The Machinic Oligarchy

Yet, the libertarian alternative—pure, ungoverned fragmentation—is a suicide pact.

While we bicker over borders and flags, the Machinic Oligarchy is already here. It doesn’t need a UN seat. It operates through the velocity of capital, the extraction of attention, and the automation of desire. It is Nick Land’s accelerationism realized: a system that upgrades itself by downgrading us.

If we remain fractured, 200 squabbling nations are nothing more than roadkill for this emerging intelligence. We need a shield. We need a weapon. But we cannot entrust that weapon to a centralized emperor who will inevitably turn it against his own people.

The Synthesis: TCP/IP for Civilization

Here is the paradox we must inhabit: We need global coordination without global government. We need the strength of the collective with the sovereignty of the individual.

The answer is not a State—a noun, static and heavy. The answer is a Protocol—a verb, dynamic and architectural.
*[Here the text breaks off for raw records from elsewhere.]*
Lemma Qmin_list_sorted (first : Z) (l : list Z) (a : Z) :
  Forall (fun t => (a <= t)%Z) l ->
  Qmin_list (elapsed first a) (map (elapsed first) l) = elapsed first a.
Proof.
  induction 1 as [|t l Ht _ IH]; [reflexivity|]. simpl.
  assert (Qle_bool (elapsed first a) (elapsed first t) = true) as ->.
  { apply Qle_bool_iff, elapsed_mono, Ht. }
  exact IH.
Qed.

Lemma Qmax_list_sorted (first : Z) (l : list Z) :
  StronglySorted Z.le l ->
  forall a, Forall (fun t => (a <= t)%Z) l ->
  Qmax_list (elapsed first a) (map (elapsed first) l) = elapsed first (last (a :: l) first).
Proof.
  induction 1 as [|t l Hs IH Ht]; intros a Ha; [reflexivity|].
  inversion Ha as [|? ? Hat _]; subst. simpl map. simpl Qmax_list.
  assert (Qle_bool (elapsed first a) (elapsed first t) = true) as ->.
  { apply Qle_bool_iff, elapsed_mono, Hat. }
  rewrite (IH t Ht). reflexivity.
Qed.

(** On increasing labels [normalize] is the rescaling by minimum and
    maximum. *)
Lemma normalize_refines (idx : list Z) :
  StronglySorted Z.le idx -> normalize idx = normalize_spec idx.
Proof.
  intros Hs. destruct idx as [|first rest]; [reflexivity|].
  rewrite normalize_cons. unfold normalize_spec. cbn [py_index nth_error bind].
  inversion Hs as [|? ? Hs' Hfirst]; subst.
  cbn [map amin Np.amax bind].
  rewrite (Qmin_list_sorted first rest first Hfirst).
  rewrite (Qmax_list_sorted first rest Hs' first Hfirst).
  rewrite map_map. reflexivity.
Qed.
We must dismantle the idea of the “World Government” and replace it with a Global Operating System. Think of it as the TCP/IP of governance.
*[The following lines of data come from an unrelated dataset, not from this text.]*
(* ===== verification/Monad.v ===== *)
(** * The handler monad

    A handler of src/main.py reads and writes the state of the process and
    may raise.  [M S E A] is the type of such a computation: from a state to
    an outcome (a returned value or a raised exception) and the state after
    it.  State changes made before the exception persist, as in Python.
    [catch] is [try: .. except Exception as e: ..].

    Computations are compared pointwise ([≡]); the monad laws and the
    [Proper] instances make [≡] usable by rewriting.  The lemmas [run_*]
    evaluate one construct on a state and form the rewrite database [run]. *)

From S2P Require Import Prelude.

Inductive outcome (E A : Type) : Type :=
  | Return (a : A)
  | Raise (e : E).
Arguments Return {E A} a.
Arguments Raise {E A} e.

Definition M (S E A : Type) : Type := S → outcome E A * S.

Section monad.
Context {S E : Type}.

Definition ret {A} (a : A) : M S E A := λ s, (Return a, s).

Definition bind {A B} (m : M S E A) (k : A → M S E B) : M S E B :=
  λ s, match m s with
       | (Return a, s') => k a s'
       | (Raise e, s') => (Raise e, s')
       end.

Definition raise {A} (e : E) : M S E A := λ s, (Raise e, s).

(** [try: m except Exception as e: h e]. *)
Definition catch {A} (m : M S E A) (h : E → M S E A) : M S E A :=
  λ s, match m s with
       | (Return a, s') => (Return a, s')
       | (Raise e, s') => h e s'
       end.

Definition get : M S E S := λ s, (Return s, s).
Definition gets {A} (f : S → A) : M S E A := λ s, (Return (f s), s).
Definition put (s : S) : M S E unit := λ _, (Return tt, s).
Definition modify (f : S → S) : M S E unit := λ s, (Return tt, f s).

(** Lift a pure result: return the value or raise the error. *)
Definition lift_sum {A} (r : E + A) : M S E A :=
  match r with
  | inl e => raise e
  | inr a => ret a
  end.

#[export] Instance M_ret : MRet (M S E) := @ret.
#[export] Instance M_bind : MBind (M S E) := λ A B k m, bind m k.

(** Pointwise equality of computations. *)
#[export] Instance M_equiv {A} : Equiv (M S E A) := λ m1 m2, ∀ s, m1 s = m2 s.

#[export] Instance M_equivalence {A} : Equivalence (≡@{M S E A}).
Proof.
  split; [by intros ??|by intros ????|].
  intros m1 m2 m3 H1 H2 s. by rewrite H1, H2.
Qed.

#[export] Instance bind_proper {A B} :
  Proper ((≡) ==> pointwise_relation A (≡) ==> (≡)) (@bind A B).
Proof.
  intros m1 m2 Hm k1 k2 Hk s. unfold bind. rewrite Hm.
  destruct (m2 s) as [[a|e] s']; [apply Hk|done].
Qed.

#[export] Instance catch_proper {A} :
  Proper ((≡) ==> pointwise_relation E (≡) ==> (≡)) (@catch A).
Proof.
  intros m1 m2 Hm h1 h2 Hh s. unfold catch. rewrite Hm.
  destruct (m2 s) as [[a|e] s']; [done|apply Hh].
Qed.

(** ** Evaluation lemmas *)

Lemma run_ret {A} (a : A) s : ret a s = (Return a, s).
Proof. done. Qed.

Lemma run_raise {A} (e : E) s : raise (A:=A) e s = (Raise e, s).
Proof. done. Qed.

Lemma run_get s : get s = (Return s, s).
Proof. done. Qed.

Lemma run_gets {A} (f : S → A) s : gets f s = (Return (f s), s).
Proof. done. Qed.

Lemma run_put s' s : put s' s = (Return tt, s').
Proof. done. Qed.

Lemma run_modify f s : modify f s = (Return tt, f s).
Proof. done. Qed.

Lemma run_bind_Return {A B} (m : M S E A) (k : A → M S E B) s a s' :
  m s = (Return a, s') → bind m k s = k a s'.
Proof. unfold bind. by intros ->. Qed.

Lemma run_bind_Raise {A B} (m : M S E A) (k : A → M S E B) s e s' :
  m s = (Raise e, s') → bind m k s = (Raise e, s').
Proof. unfold bind. by intros ->. Qed.

Lemma run_catch_Return {A} (m : M S E A) h s a s' :
  m s = (Return a, s') → catch m h s = (Return a, s').
Proof. unfold catch. by intros ->. Qed.

Lemma run_catch_Raise {A} (m : M S E A) h s e s' :
  m s = (Raise e, s') → catch m h s = h e s'.
Proof. unfold catch. by intros ->. Qed.

(** A bind that returns did so through both of its parts. *)
Lemma bind_Return_inv {A B} (m : M S E A) (k : A → M S E B) s b s2 :
  bind m k s = (Return b, s2) →
  ∃ a s1, m s = (Return a, s1) ∧ k a s1 = (Return b, s2).
Proof. unfold bind. destruct (m s) as [[a|e] s1]; [eauto|done]. Qed.

(** A bind that raises did so in its first part or in its second. *)
Lemma bind_Raise_inv {A B} (m : M S E A) (k : A → M S E B) s e s2 :
  bind m k s = (Raise e, s2) →
  m s = (Raise e, s2) ∨ ∃ a s1, m s = (Return a, s1) ∧ k a s1 = (Raise e, s2).
Proof. unfold bind. destruct (m s) as [[a|e'] s1]; [eauto|]. intros [= -> ->]. eauto. Qed.

(** ** The monad laws, pointwise *)

Lemma bind_ret_l {A B} (a : A) (k : A → M S E B) : bind (ret a) k ≡ k a.
Proof. done. Qed.

Lemma bind_ret_r {A} (m : M S E A) : bind m ret ≡ m.
Proof. intros s. unfold bind. by destruct (m s) as [[a|e] s']. Qed.

Lemma bind_assoc {A B C} (m : M S E A) (k : A → M S E B) (h : B → M S E C) :
  bind (bind m k) h ≡ bind m (λ a, bind (k a) h).
Proof. intros s. unfold bind. by destruct (m s) as [[a|e] s']. Qed.

Lemma bind_raise {A B} (e : E) (k : A → M S E B) : bind (raise e) k ≡ raise e.
Proof. done. Qed.

Lemma catch_ret {A} (a : A) (h : E → M S E A) : catch (ret a) h ≡ ret a.
Proof. done. Qed.

Lemma catch_raise {A} (e : E) (h : E → M S E A) : catch (raise e) h ≡ h e.
Proof. done. Qed.

Lemma catch_reraise {A} (m : M S E A) : catch m raise ≡ m.
Proof. intros s. unfold catch. by destruct (m s) as [[a|e] s']. Qed.

End monad.

Arguments M : clear implicits.

Create Rewrite HintDb run.
#[export] Hint Rewrite @run_ret @run_raise @run_get @run_gets @run_put @run_modify : run.

(** Unfold the monad's operations in the goal and evaluate. *)
Ltac run_monad :=
  repeat (progress (cbv [mbind mret M_bind M_ret bind ret raise catch get gets put
                         modify lift_sum]; cbn beta iota)).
The Internet works not because a central authority dictates every packet of data, but because every machine agrees on a fundamental language of transmission. We need the same for geopolitics. A minimalist, robust framework for voluntary cooperation between sovereign entities—be they nations, network states, or city-states.

This Protocol handles only the existential:

  1. Planetary Defense: Mitigating risks that ignore borders (nuclear, biological, climatic, AI).
  2. Base Layer Rights: A “digital bill of rights” that protects the sovereign individual from the machinery of both state and corporation.
  3. Interoperability: Ensuring trade and communication flow without friction.

Everything else—culture, law, social norms—remains radically decentralized.

The Anti-State State

This is Strategic Decentralization. It uses nationalism and tribalism not as bugs to be fixed, but as ballast to keep the ship upright. It allows the “Carcass” of the old world to decompose into fertile soil for a thousand different flowers to bloom, while the “Cricket” bat of the Protocol protects the garden from the wolves.

We are not building a utopia. Utopias are prisons. We are building a fire shelter in a blizzard.

The World State is a trap. The Machine is a predator. The Protocol is the only path that navigates the paradox. It creates a system strong enough to stand against the dark, but open enough to let us breathe.

It is time to stop playing Cricket by the Empire’s rules. It is time to write the code.